Artemis Global Income has a yield of 2.87 per cent and an OCF of 0.8 per cent.

 

River & Mercantile Global Recovery – 20 per cent

Sticking with global equity funds, Adams said that value portfolio R&M Global Recovery gives a different option for investors.

Headed up by Hugh Sergeant, the fund is very underweight the US, reflecting the manager’s value stance and has around one-third allocated to emerging markets.

“We believe that having an allocation emerging markets is imperative within a balanced portfolio, given the attractive long-term growth dynamic of the underlying regions, coupled with the inexpensive valuations,” Adams said.

Since its launch in 2013, the £469m portfolio has returned 120.37, outperforming the average IA Global peer and MSCI AC World benchmark despite the value style underperforming over the period.

“Equity markets have performed very strongly in recent years, but the disconnect now between value and growth is as wide as it has been in recent history – since 1999,” he noted.

“Of late, the US has become extremely ‘en vogue’, while some regions, such as Europe and Japan, have materially lagged and now offer great long term catch-up potential. At the current juncture, we believe that value looks cheap in isolation and relative to the wider market.”

The fund has an OCF of 1.17 per cent.


RWC Nissay Japan – 10 per cent

Sticking with the undervalued theme, Adams said that having a dedicated exposure to Japan may not be a bad idea for investors, hence the 10 per cent weighting to the five FE Crown-rated RWC Nissay Japan.

“We believe that Japanese equities look cheap on a relative and absolute basis and should form a central part of any portfolio,” Psgima’s senior investment manager said.

“Investors have yet to fully appreciate the change that is taking place within many Japanese corporates, with a refreshing focus on shareholder returns.

“This new discipline from certain companies should be very rewarding for investors in those companies, as dividend and share buybacks increase and management look to better manage their inefficient balance sheets.”

The RWC Nissay Japan Focus fund is positioned to exploit this trend of improving corporate governance, which is the fund’s principal focus currently.

Manager Yasuaki Kinoshita invests in companies that he sees as offering short term value and long-term restructuring potential.

Since its launch in 2015 the portfolio has been the third-best performer in the IA Japan sector, returning 78.71 per cent, as the below chart shows.

Performance of fund vs sector since launch

 

Source: FE Analytics

Adams added that the highly concentrated is encouraging as it allows the manager a “deep dive” into each company’s internal dynamics and the identification of specific catalysts to realise a re-rating.

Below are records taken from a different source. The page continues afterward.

(* ===== verification/WorkingDirSpec.v ===== *)
(** * Theorems of working directories

    What a directory's files are listed as; that a dataset which is written to
    a directory is read back unmodified. *)
From S2P Require Import FillSpec.
From S2P Require Export WorkingDir.

Section listing.
Context {V : Type} `{L : !ComponentLib V, O : !OS}.
Implicit Types (d : Disk) (c : @Collection V).

(** ** Listing *)
Lemma lookup_put k name x c : GetSubcomponent k (put_component name x c) = if decide (k = name) then Some x else GetSubcomponent k c.
Proof.
  unfold GetSubcomponent, put_component. cbn. case_decide as Hk; [subst; by rewrite lookup_insert_eq|by rewrite lookup_insert_ne].
Qed.
Lemma lookup_set k name b c : GetSubcomponent name c = None →
  GetSubcomponent k (SetSubcomponent name b c) = if decide (k = name) then new_component name b else GetSubcomponent k c.
Proof.
  intros Hn. unfold SetSubcomponent. destruct (new_component name b) as [x|] eqn:Hx; [by rewrite lookup_put|].
  case_decide as Hk; [by subst|done].
Qed.

(** What a file is listed with, when it is the only one for its component *)
Definition listed_base (dir : string) (d : Disk) (name ext : string) : BaseComponent :=
  let path := filepath_Join [dir; name] in
  mkBase "" "" (from_option (node_time (filepath_Abs path)) 0%Z (d !! path)) (filepath_Abs path) false (normalizeExtensionFormat ext).
Definition component_of (name : string) : option string := fst <$> known_file name.

Lemma list_fold dir d names c k : NoDup (omap component_of names) →
  (∀ name k, name ∈ names → component_of name = Some k → GetSubcomponent k c = None) →
  let r := GetSubcomponent k (foldl (list_step dir d) c names) in
  (∀ name ext, name ∈ names → known_file name = Some (k, ext) → r = new_component k (listed_base dir d name ext)) ∧
  ((∀ name, name ∈ names → component_of name ≠ Some k) → r = GetSubcomponent k c).
Proof.
  revert c. induction names as [|n names IH]; intros c Hnd Hfree; cbn [foldl].
  { split; [|done]. by intros ? ? ?%not_elem_of_nil. }
  destruct (known_file n) as [[kn en]|] eqn:Hn.
  - assert (component_of n = Some kn) as Hcn by (unfold component_of; by rewrite Hn).
    cbn [omap list_omap] in Hnd. rewrite Hcn in Hnd. apply NoDup_cons in Hnd as [Hkn Hnd].
    assert (GetSubcomponent kn c = None) as Hnone by (apply (Hfree n kn); [by left|done]).
    set (c1 := list_step dir d c n).
    assert (c1 = SetSubcomponent kn (listed_base dir d n en) c) as Hc1.
    { unfold c1, list_step. by rewrite Hn, Hnone. }
    assert (∀ k, GetSubcomponent k c1 = if decide (k = kn) then new_component kn (listed_base dir d n en) else GetSubcomponent k c) as Hget
      by (intros; by rewrite Hc1, lookup_set).
    assert (∀ name, name ∈ names → component_of name ≠ Some kn) as Hother.
    { intros name Hin Heq. apply Hkn, list_elem_of_omap. by exists name. }
    destruct (IH c1 Hnd) as [H1 H2].
    { intros name k' Hin Hk'. rewrite Hget. rewrite decide_False; [apply (Hfree name); [by right|done]|].
      intros ->. by apply (Hother name). }
    split.
    + intros name ext [->|Hin]%elem_of_cons Hk; [|by eapply H1].
      rewrite Hn in Hk. injection Hk as -> ->. rewrite H2, Hget by done. by rewrite decide_True.
    + intros Hno. rewrite H2; [|by intros; apply Hno; right]. rewrite Hget, decide_False; [done|].
      intros ->. apply (Hno n); [by left|done].
  - assert (component_of n = None) as Hcn by (unfold component_of; by rewrite Hn).
    cbn [omap list_omap] in Hnd. rewrite Hcn in Hnd.
    assert (list_step dir d c n = c) as -> by (unfold list_step; by rewrite Hn).
    destruct (IH c Hnd) as [H1 H2]; [intros; eapply Hfree; [by right|done]|]. split.
    + intros name ext [->|Hin]%elem_of_cons Hk; [congruence|by eapply H1].
    + intros Hno. apply H2. intros. apply Hno. by right.
Qed.

(** ** Files in a directory

    [files] gives for each component the file it is in and what is in it. *)
Definition write_file (dir : string) (ft : string * string) (d : Disk) : Disk :=
  let path := filepath_Join [dir; ft.1] in <[path := File ft.2 (os_now path ft.2)]> d.
Definition write_files (dir : string) (files : string → option (string * string)) (names : list string) (d : Disk) : Disk :=
  foldl (λ d name, match files name with Some ft => write_file dir ft d | None => d end) d names.
Definition names_files (files : string → option (string * string)) : Prop :=
  ∀ k f t, files k = Some (f, t) → plain f ∧ component_of f = Some k.

Lemma names_files_inj files k k' f t t' : names_files files → files k = Some (f, t) → files k' = Some (f, t') → k = k'.
Proof. intros Hf [_ H1]%Hf [_ H2]%Hf. congruence. Qed.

“Although we would recommend an allocation to the fund, given the nature of the theme – quasi-special situation – and its concentrated approach, a smaller weighting is recommended,” he noted.

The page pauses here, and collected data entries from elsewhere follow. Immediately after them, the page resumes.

(* ===== verification/RepositoryLog.v ===== *)
(** * The log of a dataset, read from its versions

    A dataset without a log is listed from its versions, each of which names
    the one before it; its owner's logbook then gets a log made of these. The
    history is read newest first and recorded in that order. *)
From S2P Require Import HistoryFacts LogbookEdits LogbookInit LogbookSession Instances LinksSpec DatasetFiles Repository.
From S2P Require Export RepositorySpec.

(** ** The stored history *)
Section history.
Context {S K : Type} `{!VersionFS S K} (mux : string) (view : StoredDataset K → Dataset).
Implicit Types (s : S) (dss : list (StoredDataset K)).

Definition load_version_of (full : bool) (path : string) s : outcome (StoredDataset K) :=
  if full then load_full mux path s else load_refs mux path s.

(** The versions that are read from a path on, newest first *)
Fixpoint reads (full : bool) s (path : string) dss : Prop :=
  match dss with
  | [] => path = ""
  | ds :: dss => path ≠ "" ∧ load_version_of full path s = Ok ds ∧ ds_Path (view ds) = path ∧
                 reads full s (ds_PreviousPath (view ds)) dss
  end.

(** A page of a stored history; a limit that is not positive is none. *)
Definition stored_page {A} (offset limit : Z) (l : list A) : list A :=
  let l := drop (Z.to_nat offset) l in if decide (limit ≤ 0)%Z then l else take (Z.to_nat limit) l.

Lemma stored_page_later {A} offset limit (x : A) l : (0 < offset)%Z →
  stored_page offset limit (x :: l) = stored_page (offset - 1) limit l.
Proof.
  intros Ho. unfold stored_page. by replace (Z.to_nat offset) with (Datatypes.S (Z.to_nat (offset - 1))) by lia.
Qed.
Lemma stored_page_here {A} offset limit (x : A) l : (offset ≤ 0)%Z → limit ≠ 1%Z →
  stored_page offset limit (x :: l) = x :: stored_page (offset - 1) (limit - 1) l.
Proof.
  intros Ho Hl. unfold stored_page. replace (Z.to_nat offset) with 0 by lia. replace (Z.to_nat (offset - 1)) with 0 by lia. cbn [drop].
  repeat case_decide; [done|lia|lia|].
  by replace (Z.to_nat limit) with (Datatypes.S (Z.to_nat (limit - 1))) by lia.
Qed.

Lemma stored_page_single {A} offset limit (x : A) : stored_page offset limit [x] = if bool_decide (offset ≤ 0)%Z then [x] else [].
Proof.
  unfold stored_page. case_bool_decide as Ho.
  - replace (Z.to_nat offset) with 0 by lia. cbn [drop]. case_decide as Hl; [done|].
    assert (∃ n, Z.to_nat limit = Datatypes.S n) as [n ->] by (exists (Z.to_nat limit - 1); lia). cbn. by rewrite take_nil.
  - rewrite drop_ge by (cbn; lia). case_decide; [done|]. by rewrite take_nil.
Qed.

(** Reading it takes no more fuel than there are versions. *)
Lemma stored_history_reads fuel full s path dss offset limit : reads full s path dss → path ≠ "" → length dss ≤ fuel →
  stored_history mux view fuel path offset limit full s = Ok (stored_page offset limit dss).
Proof.
  revert fuel path offset limit. induction dss as [|ds dss IH]; intros fuel path offset limit Hr Hp Hf; [done|].
  destruct fuel as [|fuel]; [cbn in Hf; lia|]. destruct Hr as (_ & Hld & _ & Hr). cbn [stored_history].
  unfold load_version_of in Hld. rewrite Hld. cbn zeta.
  pose proof (stored_page_single offset limit ds) as Hlast.
  destruct (decide (offset ≤ 0 ∧ limit = 1)%Z) as [[Ho ->]|Hmore].
  { rewrite bool_decide_eq_true_2 by done. cbn [andb]. rewrite bool_decide_eq_true_2 by done. f_equal. unfold stored_page.
    by replace (Z.to_nat offset) with 0 by lia. }
  replace (bool_decide (offset ≤ 0)%Z && _) with false.
  2: { symmetry. destruct (bool_decide_reflect (offset ≤ 0)%Z); [|done]. cbn [andb]. apply bool_decide_eq_false_2. lia. }
  destruct (decide (ds_PreviousPath (view ds) = "")) as [Hprev|Hprev].
  - rewrite Hprev in Hr. destruct dss as [|? ?]; [by rewrite Hlast|by destruct Hr].
  - rewrite IH by (done || cbn in Hf; lia). cbn [mbind outcome_bind]. f_equal.
    case_bool_decide as Ho; [by rewrite stored_page_here by lia|by rewrite stored_page_later by lia].
Qed.
End history.

(** ** A log made of versions *)
Section reconstruct.
Context `{OpDigest, BookCipher, Entropy} {F P : Type} `{!Filesystem F, !Publisher P}.
Implicit Types b : @Book _ F P.

Lemma append_history_run a history ops b : owned a b → Forall2 (λ ds op, versionSaveOp ds = Ok op) history ops →
  ∃ b', append_history a history b = (Ok tt, b') ∧ written a ops b b'.
Proof.
  intros Ho Hops. revert b Ho. induction Hops as [|ds op history ops Hop Hops IH]; intros b Ho.
  { exists b. split; [done|]. apply written_refl. }
  destruct (appendVersionSave_written a ds op b Ho Hop) as (b1 & n & Hrun & Hw & _).
  destruct (IH b1) as (b' & Hrun' & Hw'); [by eapply written_owned|]. exists b'. split.
  - cbn [append_history]. by rewrite (bind_run _ _ _ _ _ Hrun).
  - change (op :: ops) with ([op] ++ ops). by eapply written_trans.
Qed.

Lemma versions_saved history : Forall (λ ds, is_Some (ds_Commit ds)) history →
  ∃ ops, Forall2 (λ ds op, versionSaveOp ds = Ok op) history ops ∧ map op_Ref ops = map ds_Path history ∧
    Forall (λ op, op_Model op = CommitModel ∧ op_Type op = OpTypeInit) ops.
Proof.
  induction 1 as [|ds history [cm Hcm] _ (ops & Hops & Hrefs & Hplain)].
  { exists []. split_and!; [constructor|done|constructor]. }
  eexists (_ :: ops). split_and!.
  - constructor; [|done]. unfold versionSaveOp. by rewrite Hcm.
  - cbn. by rewrite Hrefs.
  - by constructor.
Qed.

(** Operations that only save stand for their versions. *)
Lemma saves_live ops vs : Forall (λ op, op_Model op = CommitModel ∧ op_Type op = OpTypeInit) ops → live vs ops = Some (vs ++ ops).
Proof.
  intros Hops. revert vs. induction Hops as [|op ops [Hm Ht] _ IH]; intros vs; cbn [live]; [by rewrite app_nil_r|].
  unfold live_step. rewrite Hm, Ht. decide_const. cbn [mbind option_bind]. by rewrite IH, <- app_assoc.
Qed.
Lemma saves_represent init ops : op_Model init = BranchModel →
  Forall (λ op, op_Model op = CommitModel ∧ op_Type op = OpTypeInit) ops → represents (init :: ops) (map LogbookSession.version_of ops).
Proof.
  intros Hi Hops. split.
  - constructor; [left; by rewrite Hi|]. eapply Forall_impl; [exact Hops|]. intros op [Hm Ht]. right. by auto.
  - exists ops. split; [|done]. cbn [live]. unfold live_step. rewrite Hi. decide_const. cbn [mbind option_bind]. by apply (saves_live ops []).
Qed.
Lemma saves_latest init ops : Forall (λ op, op_Model op = CommitModel ∧ op_Type op = OpTypeInit) ops → ops ≠ [] →
  latestSavePath_loop 0 (reverse (init :: ops)) = default "" (last (map op_Ref ops)).
Proof.
  intros Hops Hne. destruct ops as [|op ops _] using rev_ind; [done|]. apply Forall_app in Hops as [_ [[Hm Ht] _]%Forall_cons].
  rewrite map_app, last_app. cbn [map last]. rewrite app_comm_cons, reverse_snoc. cbn [latestSavePath_loop]. rewrite Hm, Ht. by decide_const.
Qed.
End reconstruct.

(** ** The history before and after *)
Section repository.
Context `{OpDigest, BookCipher, Entropy} {F P : Type} `{!Filesystem F, !Publisher P}.
Context {S K : Type} `{!VersionFS S K} (mux : string) (view : StoredDataset K → Dataset).
Implicit Types (r : @Repo _ F P S) (dss : list (StoredDataset K)).

Lemma reads_paths full (s : S) path dss : reads mux view full s path dss → path ≠ "" → head (map ds_Path (map view dss)) = Some path.
Proof. destruct dss as [|ds dss]; [done|]. intros (_ & _ & <- & _) _. done. Qed.

(** What is listed of a dataset that the logbook does not know *)
Lemma DatasetLog_stored fuel ref limit offset full dss r : (∃ e, (RefToInitID (mkRef "" (ref_Username ref) "" (ref_Name ref) "") (r_book r)).1 = Error e) →
  ref_Path ref ≠ "" → reads mux view full (r_store r) (ref_Path ref) dss → length dss ≤ fuel →
  DatasetLog mux view fuel ref limit offset full r =
    Ok (map (λ ds, named_version ref (view ds)) (stored_page offset limit dss)).
Proof.
  intros [e He] Hne Hr Hf. unfold DatasetLog.
  assert (∃ e, (Items ref offset limit (r_book r)).1 = Error e) as [e' ->].
  { unfold Items, mbind, stM_bind. destruct (RefToInitID _ _) as [[]]; naive_solver. }
  rewrite decide_False by done. by rewrite (stored_history_reads mux view fuel full (r_store r) (ref_Path ref) dss).
Qed.

(** What a book knows of a name that is free *)
Lemma unknown_name ref (b : @Book _ F P) : Journal_HeadRef [ref_Username ref; ref_Name ref] (b_store b) = Error ErrNotFound →
  RefToInitID ref b = (Error ErrLogbookNotFound, b).
Proof. intros Hno. unfold RefToInitID. by rewrite Hno. Qed.

(** C14: a log that is made of a dataset's versions is upside down. For a dataset
    of the logbook's author that the logbook does not know, whose versions read
    from its path on, the history lists them newest first; once the logbook has
    been given a log of them, it lists them oldest first, and the dataset's name
    resolves to its oldest version. *)
Theorem constructed_reversed fuel ref dss r i alog profileID k :
  publisher_ok (P := P) → wf_journal (b_store (r_book r)) → cipher (b_pk (r_book r)) = Ok k →
  ref_Username ref = b_authorName (r_book r) → ref_Name ref ≠ "" → IsValidName (ref_Name ref) = true →
  Journal_HeadRef [b_authorName (r_book r)] (b_store (r_book r)) = Ok [i] →
  Journal_HeadRef [b_authorName (r_book r); ref_Name ref] (b_store (r_book r)) = Error ErrNotFound →
  Journal_Get (b_authorID (r_book r)) (b_store (r_book r)) = Ok [i] → deref [i] (b_store (r_book r)) = Ok alog →
  UserLog_ProfileID alog = Ok profileID → absent (Hash (datasetInitOp (r_book r) (ref_Name ref))) (j_logs (b_store (r_book r))) →
  ref_Path ref ≠ "" → reads mux view true (r_store r) (ref_Path ref) dss → Forall (λ ds, is_Some (ds_Commit (view ds))) dss →
  length dss ≤ fuel → (Z.of_nat (length dss) ≤ 1000000)%Z → ref_ProfileID ref ≠ "" →
  let paths := map (λ ds, ds_Path (view ds)) dss in
  ∃ initID r' before after, constructDatasetLogFromHistory mux view fuel ref r = (Ok tt, r') ∧
    DatasetLog mux view fuel ref (-1) 0 true r = Ok before ∧ map vi_Path before = paths ∧
    Items ref 0 (-1) (r_book r') = (Ok after, r_book r') ∧ map vi_Path after = reverse paths ∧
    Book_ResolveRef (Some (r_book r')) (mkRef "" (ref_Username ref) (ref_ProfileID ref) (ref_Name ref) "") =
      (Ok "", mkRef initID (ref_Username ref) (ref_ProfileID ref) (ref_Name ref) (default "" (last paths))).
Proof.
  intros Hpub Hwf Hk Huser Hne Hv Hu Hno Hget Hlg Hpid Habs Hp Hr Hcm Hf Hmax Hpr paths.
  set (b := r_book r) in *.
  destruct (dataset_created b (ref_Name ref) i alog profileID k) as (id & b1 & a & br & Hinit & Hid & Ha & Ho & Hbr & Hops & _ & Hwf1 & Hk1 & Hlen & _);
    [done..|].
  assert (Forall (λ ds, is_Some (ds_Commit ds)) (map view dss)) as Hcm' by by rewrite Forall_map.
  destruct (versions_saved _ Hcm') as (ops & Hsaved & Hrefs & Hplain).
  destruct (append_history_run a (map view dss) ops b1 Ho Hsaved) as (b2 & Happ & Hw).
  pose proof (edits_wf _ _ _ _ (proj1 Hw) Hwf1) as Hwf2.
  assert (save b2 = (Ok tt, (save b2).2)) as Hsave.
  { apply (save_run b2 k); [done|]. destruct Hw as [_ (_ & -> & _)]. by rewrite Hk1. }
  pose proof (written_kept _ _ _ _ _ Hw (save_kept b2)) as Hw'. set (b3 := (save b2).2) in *.
  destruct (edits_deref _ _ _ _ _ (proj1 Hw') Hbr) as (br' & Hbr' & Hops').
  rewrite Hops in Hops'. cbn [app] in Hops'.
  assert (map op_Ref ops = paths) as Hpaths by (rewrite Hrefs, map_map; done).
  assert (branch_at id a (map LogbookSession.version_of ops) b3) as Hat.
  { split.
    - by apply (edits_wf _ _ _ _ (proj1 Hw')).
    - exists k. destruct Hw' as [_ (_ & -> & _)]. by rewrite Hk1.
    - by eapply written_branchLog.
    - by eapply written_owned.
    - exists br'. split; [done|]. rewrite Hops'. by apply saves_represent. }
  assert (RefToInitID (mkRef "" (ref_Username ref) "" (ref_Name ref) "") b3 = (Ok id, b3)) as Hid3.
  { rewrite Huser. by apply (RefToInitID_written _ id a ops b1 b3). }
  pose proof (unknown_name ref b) as Hunk. rewrite Huser in Hunk. specialize (Hunk Hno).
  exists id, (mkRepo (r_refs r) b3 (r_store r)). eexists _, _. split_and!.
  - unfold constructDatasetLogFromHistory.
    rewrite (bind_run (st_read _) _ r dss r).
    2: { unfold st_read. rewrite (stored_history_reads mux view fuel true (r_store r) (ref_Path ref) dss 0 1000000) by done.
         unfold stored_page. rewrite decide_False by lia. change (Z.to_nat 0) with 0. rewrite drop_0.
         by rewrite take_ge by lia. }
    apply on_repo_book_run. unfold ConstructDatasetLog. fold b. rewrite Hunk.
    rewrite (bind_run _ _ _ _ _ Hinit), (bind_run _ _ _ _ _ Ha), (bind_run _ _ _ _ _ Happ). exact Hsave.
  - apply DatasetLog_stored; [|done..]. fold b. rewrite unknown_name by (cbn; by rewrite Huser). by eexists.
  - unfold stored_page. cbn [Z.to_nat drop]. rewrite decide_True by lia. by rewrite map_map.
  - by apply (Items_listed id a (map LogbookSession.version_of ops)).
  - rewrite page_all, map_reverse, !map_map. by rewrite <- Hpaths.
  - unfold Book_ResolveRef. cbn [r_book].
    replace (RefToInitID _ b3) with (Ok id : outcome string, b3) by (by rewrite <- Hid3). cbn [fst]. unfold resolve_path, resolve_profile. cbn [ref_Path ref_ProfileID]. rewrite decide_True by done.
    rewrite (at_branch _ _ _ _ Hat). cbn [fst mbind outcome_bind]. rewrite Hbr'. cbn [mbind outcome_bind].
    rewrite decide_False by done. unfold latestSavePath. rewrite Hops', saves_latest, Hpaths; [done|done|].
    intros ->. cbn in Hpaths. destruct dss; [by destruct Hp|done].
Qed.
End repository.

(** ** Two versions without a log *)
Module LogDemo.
Import Demo RepoDemo.
#[local] Existing Instances LinkDemo.ids LinkDemo.owner RepoDemo.versions.
Definition committed (ds : StoredDataset string) : Dataset :=
  version (sd_Path ds) (from_option co_Path "" (sd_component ds KCommit)) 10.
Definition unlogged := mkRepo [cities "/ipfs/Qm2" ""] (new_book : book) (<["/ipfs/Qm2" := "/ipfs/Qm1"]> store1).
Definition stored_at (path : string) : StoredDataset string :=
  match load_full "mux" path (r_store unlogged) with Ok ds => ds | _ => mkStored path (λ _, None) end.

Lemma constructed_reversed_witness :
  ∃ r' before after, constructDatasetLogFromHistory "mux" committed 2 (ref "/ipfs/Qm2") unlogged = (Ok tt, r') ∧
    DatasetLog "mux" committed 2 (ref "/ipfs/Qm2") (-1) 0 true unlogged = Ok before ∧ map vi_Path before = ["/ipfs/Qm2"; "/ipfs/Qm1"] ∧
    Items (ref "/ipfs/Qm2") 0 (-1) (r_book r') = (Ok after, r_book r') ∧ map vi_Path after = ["/ipfs/Qm1"; "/ipfs/Qm2"].
Proof.
  destruct (constructed_reversed "mux" committed 2 (ref "/ipfs/Qm2") (stored_at <$> two) unlogged 0
    (default (InitLog zero_Op) (j_logs (b_store (new_book : book)) !! 0)) "QmAlice" "k")
    as (id & r' & before & after & Hrun & Hb & Hbp & Ha & Hap & _).
  - intros typ payload p. discriminate.
  - repeat first [constructor | discriminate].
  - reflexivity.
  - reflexivity.
  - discriminate.
  - reflexivity.
  - vm_compute. reflexivity.
  - vm_compute. reflexivity.
  - vm_compute. reflexivity.
  - vm_compute. reflexivity.
  - reflexivity.
  - intros [|[|j] [|j' y]] x Hx; try discriminate. injection Hx as <-. vm_compute. discriminate.
  - discriminate.
  - cbn. split_and!; [discriminate|by vm_compute|by vm_compute|discriminate|by vm_compute|by vm_compute|by vm_compute].
  - repeat (apply List.Forall_cons; [by eexists|]). apply List.Forall_nil.
  - reflexivity.
  - discriminate.
  - discriminate.
  - exists r', before, after. split; [exact Hrun|]. split; [exact Hb|]. split; [exact Hbp|]. split; [exact Ha|exact Hap].
Defined.
End LogDemo.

The fund has an OCF of 1.25 per cent.

 

RobecoSAM Smart Materials – 20 per cent

With value incorporated into the portfolio, Adams said the five crown-rated RobecoSAM Smart Materials fund gives investors a more thematic way of investing that should capitalise on technological advancement.

“We believe that the addition of the fund will provide an important tech dynamic to the overall portfolio,” he said.

At its core, the fund is about investing in solutions to resource scarcity, looking to invest in disruptive technologies and innovative materials, which are expected to become mainstream over time.

“Given the high growth trajectory of many of these companies, they tend to trade at a significant premium to the broader market, with little margin for error,” Adams said.

“However, after the recent dislocation in commodity and equity markets, we feel that valuations have come back sufficiently to provide an attractive entry opportunity into an exciting high growth and continuously evolving market.”

While it may give the portfolio an optically high allocation to basic materials, much of this is skewed by innovative materials (such as lithium, lightweight materials, speciality metals etc), rather than the conventional bulk materials that one might instinctively associate with the asset class.

Since its launch in 2008, the fund has returned 106.83 per cent to investors, just behind the MSCI World’s 115.68 per cent. It has an OCF of 1.2 per cent.